Scientists have a pretty good understanding of how life evolved from simple, single-celled organisms to incredibly complex ones through countless mutations over the course of millions of years, but where did the fundamental building blocks - RNA and DNA - needed to create the first speck of life come from?

Researchers pondered this question for decades, and there's no shortage of possible answers. And now evidence has emerged that suggests the biological compounds called nucleobases needed to form proto-RNA might have formed in ancient puddles.

Yes, according to a new study by researchers from the Georgia Institute of Technology, the fundamental building blocks needed to form RNA - and, therefore, DNA - might have formed inside what they're calling "primordial puddles".

This means that life could have formed on beaches and random areas with no specific condition required, which goes against the longstanding notion that life formed in hot, fiery springs.

Since researchers agree that RNA probably came before DNA, and that ancient RNA was probably different than it is today - referred to as a proto-RNA - they knew they needed to find the molecular 'ancestor' to modern RNA.

"Early Earth was a messy laboratory where probably many molecules like those needed for life were produced. Some survived and prospered, while others eventually vanished," says one of team, Nicholas Hud. "That goes for the ancestors of RNA, too."

So, with that in mind, the team performed an experiment using a puddle of water to see if they could find the building blocks needed to form this proto-RNA under everyday conditions in the lab.

They took two ingredients that were abundant on prebiotic Earthbarbituric acid and melamine - and used them to form proto-nucleotides. "[T]he resulting nucleotides spontaneously paired with each other in water, forming hydrogen bonds like the Watson-Crick base pairs that create the 'ladder-rung' pattern inside RNA and DNA helixes," the team explains.

Next, the molecules formed long, 'supramolecular' assemblages that looked just like strands of RNA.

"There has been no reported chemical reaction so far that has produced existing components of RNA under commonplace circumstances that spontaneously form Crick-Watson pairs in water," the researchers report. "And up until now, there had also been no report of a similar pair of nucleotides - like those produced with barbituric acid and melamine - behaving in a like manner, making this another first."

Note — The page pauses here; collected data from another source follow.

(* ===== verification/PbDecode.v ===== *)
(** [nanopb/pb_decode.c], the decoder: input streams, wire-level readers, the
    field decoders and the message loop. *)

From Stdlib Require Import ZArith Lia List String Bool.
From stdpp Require Import base gmap list.
From S2P Require Import Prelude Memory Pb PbCommon.

(** The decoder's state: the stream in use, the local [fixed_count_size] of the
    innermost [pb_decode_noinit], and the memory. *)
Record dstate : Type := mk_dstate {
  stream : pb_istream_t;
  fixed_count_size : Z;
  d_world : world
}.

Abbreviation D := (M dstate).

Definition set_stream (f : pb_istream_t -> pb_istream_t) (s : dstate) : dstate :=
  mk_dstate (f (stream s)) (fixed_count_size s) (d_world s).
Definition set_world (w : world) (s : dstate) : dstate :=
  mk_dstate (stream s) (fixed_count_size s) w.
Definition set_count (c : Z) (s : dstate) : dstate :=
  mk_dstate (stream s) c (d_world s).

Definition is_set_state (st : Z) (i : pb_istream_t) : pb_istream_t :=
  mk_istream (is_callback i) st (bytes_left i) (is_errmsg i).
Definition is_set_left (n : Z) (i : pb_istream_t) : pb_istream_t :=
  mk_istream (is_callback i) (is_state i) n (is_errmsg i).
Definition is_set_error (e : option string) (i : pb_istream_t) : pb_istream_t :=
  mk_istream (is_callback i) (is_state i) (bytes_left i) e.

Definition liftW {A} (m : W A) : D A := zoom d_world set_world m.

(** [PB_RETURN_ERROR(stream, msg)] *)
Definition return_error {A} (msg : string) : D A :=
  modify (set_stream (fun i => is_set_error (PB_SET_ERROR (is_errmsg i) msg) i)) ;; fail.

(** A destination of [pb_read]: [NULL], a local array, or memory. *)
Inductive rbuf : Type :=
  | RNull
  | RLocal
  | RMem (a : Z).

Definition is_RNull (b : rbuf) : bool := match b with RNull => true | _ => false end.
Definition is_buf_read (c : icallback) : bool :=
  match c with buf_read_cb => true | user_read_cb _ => false end.

(** [buf[0..] = bytes] *)
Definition fill (b : rbuf) (bytes : list Z) : D unit :=
  match b with
  | RMem a => liftW (modify (set_mem (fun m => store_bytes m a bytes)))
  | RNull | RLocal => ret tt
  end.

Section Streams.
Context `{Env}.

Definition buf_read (buf : rbuf) (count : Z) : D (list Z) :=
  s <- get ;;
  let source := is_state (stream s) in
  modify (set_stream (is_set_state (source + count))) ;;
  if is_RNull buf then ret []
  else
    let bytes := load_bytes (mem (d_world s)) source (Z.to_nat count) in
    fill buf bytes ;; ret bytes.

(** [stream->callback(stream, buf, count)] *)
Definition call_callback (buf : rbuf) (count : Z) : D (list Z) :=
  s <- get ;;
  match is_callback (stream s) with
  | buf_read_cb => buf_read buf count
  | user_read_cb f =>
      let '(ok, bytes, st, w) := user_read f (is_state (stream s)) count (d_world s) in
      put (set_world w (set_stream (is_set_state st) s)) ;;
      fill buf bytes ;;
      if ok : bool then ret bytes else fail
  end.

(** The body of [pb_read] for a buffer, or for [NULL] on a memory stream. *)
Definition pb_read_direct (buf : rbuf) (count : Z) : D (list Z) :=
  s <- get ;;
  if bytes_left (stream s) <? count then return_error "end-of-stream"
  else
    r <- attempt (call_callback buf count) ;;
    match r with
    | None => return_error "io error"
    | Some bytes =>
        modify (set_stream (fun i => is_set_left (u64 (bytes_left i - count)) i)) ;;
        ret bytes
    end.

Definition pb_read (buf : rbuf) (count : Z) : D (list Z) :=
  if count =? 0 then ret []
  else
    s <- get ;;
    if is_RNull buf && negb (is_buf_read (is_callback (stream s))) then
      count' <- loop (fun c =>
        if 16 <? c then pb_read_direct RLocal 16 ;; ret (inl (c - 16))
        else ret (inr c)) count ;;
      pb_read_direct RLocal count'
    else pb_read_direct buf count.

Definition pb_readbyte : D Z :=
  s <- get ;;
  if bytes_left (stream s) =? 0 then return_error "end-of-stream"
  else
    r <- attempt (call_callback RLocal 1) ;;
    match r with
    | None => return_error "io error"
    | Some bytes =>
        modify (set_stream (fun i => is_set_left (u64 (bytes_left i - 1)) i)) ;;
        ret (nth 0 bytes 0)
    end.

Definition pb_istream_from_buffer (buf bufsize : Z) : pb_istream_t :=
  mk_istream buf_read_cb buf bufsize None.

(** ** Helper functions *)

(** One turn of the loop over the bytes after the first. *)
Definition varint32_step (locals : Z * Z) : D (Z * Z + Z) :=
  let '(bitpos, result) := locals in
  byte <- pb_readbyte ;;
  result' <-
    (if 32 <=? bitpos then
       let sign_extension := if bitpos <? 63 then 0xFF else 0x01 in
       if negb (Z.land byte 0x7F =? 0x00)
          && ((Z.shiftr result 31 =? 0) || negb (byte =? sign_extension))
       then return_error "varint overflow"
       else ret result
     else ret (Z.lor result (u32 (Z.shiftl (Z.land byte 0x7F) bitpos)))) ;;
  let bitpos' := u8 (bitpos + 7) in
  if negb (Z.land byte 0x80 =? 0) then ret (inl (bitpos', result'))
  else if (bitpos' =? 35) && negb (Z.land byte 0x70 =? 0)
  then return_error "varint overflow"
  else ret (inr result').

(** A [false] return is [inl eof], a [true] one is [inr dest]. *)
Definition pb_decode_varint32_eof : D (bool + Z) :=
  first <- attempt pb_readbyte ;;
  match first with
  | None => s <- get ;; ret (inl (bytes_left (stream s) =? 0))
  | Some byte =>
      if Z.land byte 0x80 =? 0 then ret (inr byte)
      else
        r <- attempt (loop varint32_step (7, Z.land byte 0x7F)) ;;
        match r with
        | None => ret (inl false)
        | Some result => ret (inr result)
        end
  end.

Definition pb_decode_varint32 : D Z :=
  r <- pb_decode_varint32_eof ;;
  match r with
  | inl _ => fail
  | inr v => ret v
  end.

Definition pb_decode_varint : D Z :=
  loop (fun '(bitpos, result) =>
    if 64 <=? bitpos then return_error "varint overflow"
    else
      byte <- pb_readbyte ;;
      let result' := Z.lor result (u64 (Z.shiftl (Z.land byte 0x7F) bitpos)) in
      let bitpos' := u8 (bitpos + 7) in
      if negb (Z.land byte 0x80 =? 0) then ret (inl (bitpos', result'))
      else ret (inr result')) (0, 0).

Definition pb_skip_varint : D unit :=
  loop (fun _ : unit =>
    bytes <- pb_read RLocal 1 ;;
    if negb (Z.land (nth 0 bytes 0) 0x80 =? 0) then ret (inl tt) else ret (inr tt)) tt.

Definition pb_skip_string : D unit :=
  length <- pb_decode_varint32 ;;
  pb_read RNull length ;; ret tt.

(** A [false] return is [inl eof], a [true] one is [inr (wire_type, tag)]. *)
Definition pb_decode_tag : D (bool + Z * Z) :=
  r <- pb_decode_varint32_eof ;;
  match r with
  | inl eof => ret (inl eof)
  | inr temp =>
      if temp =? 0 then ret (inl true)
      else ret (inr (Z.land temp 7, Z.shiftr temp 3))
  end.

Definition pb_skip_field (wire_type : Z) : D unit :=
  if wire_type =? PB_WT_VARINT then pb_skip_varint
  else if wire_type =? PB_WT_64BIT then pb_read RNull 8 ;; ret tt
  else if wire_type =? PB_WT_STRING then pb_skip_string
  else if wire_type =? PB_WT_32BIT then pb_read RNull 4 ;; ret tt
  else return_error "invalid wire_type".

(** The bytes put in [buf], of which there are at most [max_size]. *)
Definition read_raw_value (wire_type max_size : Z) : D (list Z) :=
  if wire_type =? PB_WT_VARINT then
    loop (fun buf =>
      if max_size <? Z.of_nat (List.length buf) + 1 then fail
      else
        bytes <- pb_read RLocal 1 ;;
        let byte := nth 0 bytes 0 in
        if negb (Z.land byte 0x80 =? 0) then ret (inl (buf ++ [byte]))
        else ret (inr (buf ++ [byte]))) []
  else if wire_type =? PB_WT_64BIT then pb_read RLocal 8
  else if wire_type =? PB_WT_32BIT then pb_read RLocal 4
  else return_error "invalid wire_type".

Definition pb_make_string_substream : D pb_istream_t :=
  size <- pb_decode_varint32 ;;
  s <- get ;;
  let substream := stream s in
  if bytes_left substream <? size then return_error "parent stream too short"
  else
    modify (set_stream (fun i => is_set_left (u64 (bytes_left i - size)) i)) ;;
    ret (is_set_left size substream).

(** Run [m] on the substream; its status and the substream it leaves. *)
Definition on_substream {A} (sub : pb_istream_t) (m : D A) : D (option A * pb_istream_t) :=
  s <- get ;;
  modify (set_stream (fun _ => sub)) ;;
  r <- attempt m ;;
  s' <- get ;;
  modify (set_stream (fun _ => stream s)) ;;
  ret (r, stream s').

Definition pb_close_string_substream (sub : pb_istream_t) : D unit :=
  r <- on_substream sub
         (if bytes_left sub =? 0 then ret [] else pb_read RNull (bytes_left sub)) ;;
  match r with
  | (None, _) => fail
  | (Some _, sub') =>
      modify (set_stream (fun i => is_set_error (is_errmsg sub') (is_set_state (is_state sub') i)))
  end.

(** ** Scalar decoders *)

Definition pb_decode_svarint : D Z :=
  value <- pb_decode_varint ;;
  if negb (Z.land value 1 =? 0) then ret (s64 (u64 (Z.lnot (Z.shiftr value 1))))
  else ret (s64 (Z.shiftr value 1)).

Definition pb_decode_fixed32 (dest : Z) : D unit :=
  bytes <- pb_read RLocal 4 ;;
  let b i := nth i bytes 0 in
  liftW (storeW dest 4
    (Z.lor (Z.lor (Z.lor (Z.shiftl (b 0%nat) 0) (Z.shiftl (b 1%nat) 8))
                  (Z.shiftl (b 2%nat) 16)) (Z.shiftl (b 3%nat) 24))).

Definition pb_decode_fixed64 (dest : Z) : D unit :=
  bytes <- pb_read RLocal 8 ;;
  let b i := nth i bytes 0 in
  liftW (storeW dest 8
    (Z.lor (Z.lor (Z.lor (Z.lor (Z.lor (Z.lor (Z.lor
      (Z.shiftl (b 0%nat) 0) (Z.shiftl (b 1%nat) 8)) (Z.shiftl (b 2%nat) 16))
      (Z.shiftl (b 3%nat) 24)) (Z.shiftl (b 4%nat) 32)) (Z.shiftl (b 5%nat) 40))
      (Z.shiftl (b 6%nat) 48)) (Z.shiftl (b 7%nat) 56))).

Definition pb_dec_bool (field : pb_field_t) (dest : Z) : D unit :=
  value <- pb_decode_varint32 ;;
  liftW (storeW dest 1 (if value =? 0 then 0 else 1)).

Definition pb_decode_bool (dest : Z) : D unit := pb_dec_bool PB_LAST_FIELD dest.

(** [clamped = *(T* )dest = (T)v;] for the [n]-byte signed or unsigned [T]. *)
Definition store_clamped (signed : bool) (dest : Z) (n : nat) (v : Z) : D Z :=
  liftW (storeW dest n v) ;;
  ret (if signed then swrap (8 * Z.of_nat n) v else uwrap (8 * Z.of_nat n) v).

Definition store_checked (signed : bool) (data_size' dest value : Z) : D unit :=
  clamped <-
    (if data_size' =? 8 then store_clamped signed dest 8 value
     else if data_size' =? 4 then store_clamped signed dest 4 value
     else if data_size' =? 2 then store_clamped signed dest 2 value
     else if data_size' =? 1 then store_clamped signed dest 1 value
     else return_error "invalid data_size") ;;
  if negb (clamped =? value) then return_error "integer too large" else ret tt.

Definition pb_dec_varint (field : pb_field_t) (dest : Z) : D unit :=
  value <- pb_decode_varint ;;
  let svalue := if data_size field =? 8 then s64 value else s32 value in
  store_checked true (data_size field) dest svalue.

Definition pb_dec_uvarint (field : pb_field_t) (dest : Z) : D unit :=
  value <- pb_decode_varint ;;
  store_checked false (data_size field) dest value.

Definition pb_dec_svarint (field : pb_field_t) (dest : Z) : D unit :=
  value <- pb_decode_svarint ;;
  store_checked true (data_size field) dest value.

Definition pb_dec_fixed32 (field : pb_field_t) (dest : Z) : D unit := pb_decode_fixed32 dest.
Definition pb_dec_fixed64 (field : pb_field_t) (dest : Z) : D unit := pb_decode_fixed64 dest.

(** ** Allocation *)

(** [check_limit] *)
Definition check_limit : Z := Z.shiftl 1 (8 * 4).

Definition allocate_field (pData' data_size' array_size' : Z) : D unit :=
  p <- liftW (load_ptr pData') ;;
  if (data_size' =? 0) || (array_size' =? 0) then return_error "invalid size"
  else if ((check_limit <=? data_size') || (check_limit <=? array_size'))
          && (u64 (-1) / array_size' <? data_size')
  then return_error "size too large"
  else
    p' <- liftW (pb_realloc p (u64 (array_size' * data_size'))) ;;
    if p' =? NULL then return_error "realloc failed"
    else liftW (store_ptr pData' p').

Definition pb_dec_bytes (field : pb_field_t) (dest : Z) : D unit :=
  size <- pb_decode_varint32 ;;
  if PB_SIZE_MAX <? size then return_error "bytes overflow"
  else
    let alloc_size := PB_BYTES_ARRAY_T_ALLOCSIZE size in
    if alloc_size <? size then return_error "size too large"
    else
      bdest <-
        (if PB_ATYPE (type field) =? PB_ATYPE_POINTER then
           allocate_field dest alloc_size 1 ;; liftW (load_ptr dest)
         else if data_size field <? alloc_size then return_error "bytes overflow"
         else ret dest) ;;
      liftW (storeW bdest sizeof_pb_size size) ;;
      pb_read (RMem (bdest + pb_bytes_array_bytes)) size ;; ret tt.

Definition pb_dec_string (field : pb_field_t) (dest : Z) : D unit :=
  size <- pb_decode_varint32 ;;
  let alloc_size := u32 (size + 1) in
  if alloc_size <? size then return_error "size too large"
  else
    dest' <-
      (if PB_ATYPE (type field) =? PB_ATYPE_POINTER then
         allocate_field dest alloc_size 1 ;; liftW (load_ptr dest)
       else if data_size field <? alloc_size then return_error "string overflow"
       else ret dest) ;;
    status <- attempt (pb_read (RMem dest') size) ;;
    liftW (storeW (dest' + size) 1 0) ;;
    match status with Some _ => ret tt | None => fail end.

Definition pb_dec_fixed_length_bytes (field : pb_field_t) (dest : Z) : D unit :=
  size <- pb_decode_varint32 ;;
  if PB_SIZE_MAX <? size then return_error "bytes overflow"
  else if size =? 0 then
    liftW (modify (set_mem (fun m => memzero m dest (data_size field))))
  else if negb (size =? data_size field) then
    return_error "incorrect fixed length bytes size"
  else pb_read (RMem dest) (data_size field) ;; ret tt.
End Streams.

This discovery hints at the possibility that barbituric acid and melamine could have been ancestors to adenine and uracil - the two nucleobases in modern RNA. While this is definitely a possibility, the team is hesitant to use the label.

"There are umpteen possibilities of how that mechanism could have happened," said Hud. "Barbituric acid and melamine may have been placeholders that dropped out and allowed adenine and uracil to come together with ribose."

The strange thing is that this reaction will not occur if the two nucleobases are in the same puddle before reacting with ribose, the "R" in RNA. Instead, the team says that they likely formed in separate puddles and were mixed together somehow, likely through the rainfall that caused puddles to join.

While it will still take some time to fully understand if these two nucleobases are ancestors to those found in today's RNA, the team's discovery offers a glimpse at how life, in its most basic form, could have started on Earth and, maybe even in other areas of the Universe. In other words, it's a very, very, big deal if someone can build on these results.

The team's findings have been published in the journal Nature Communications.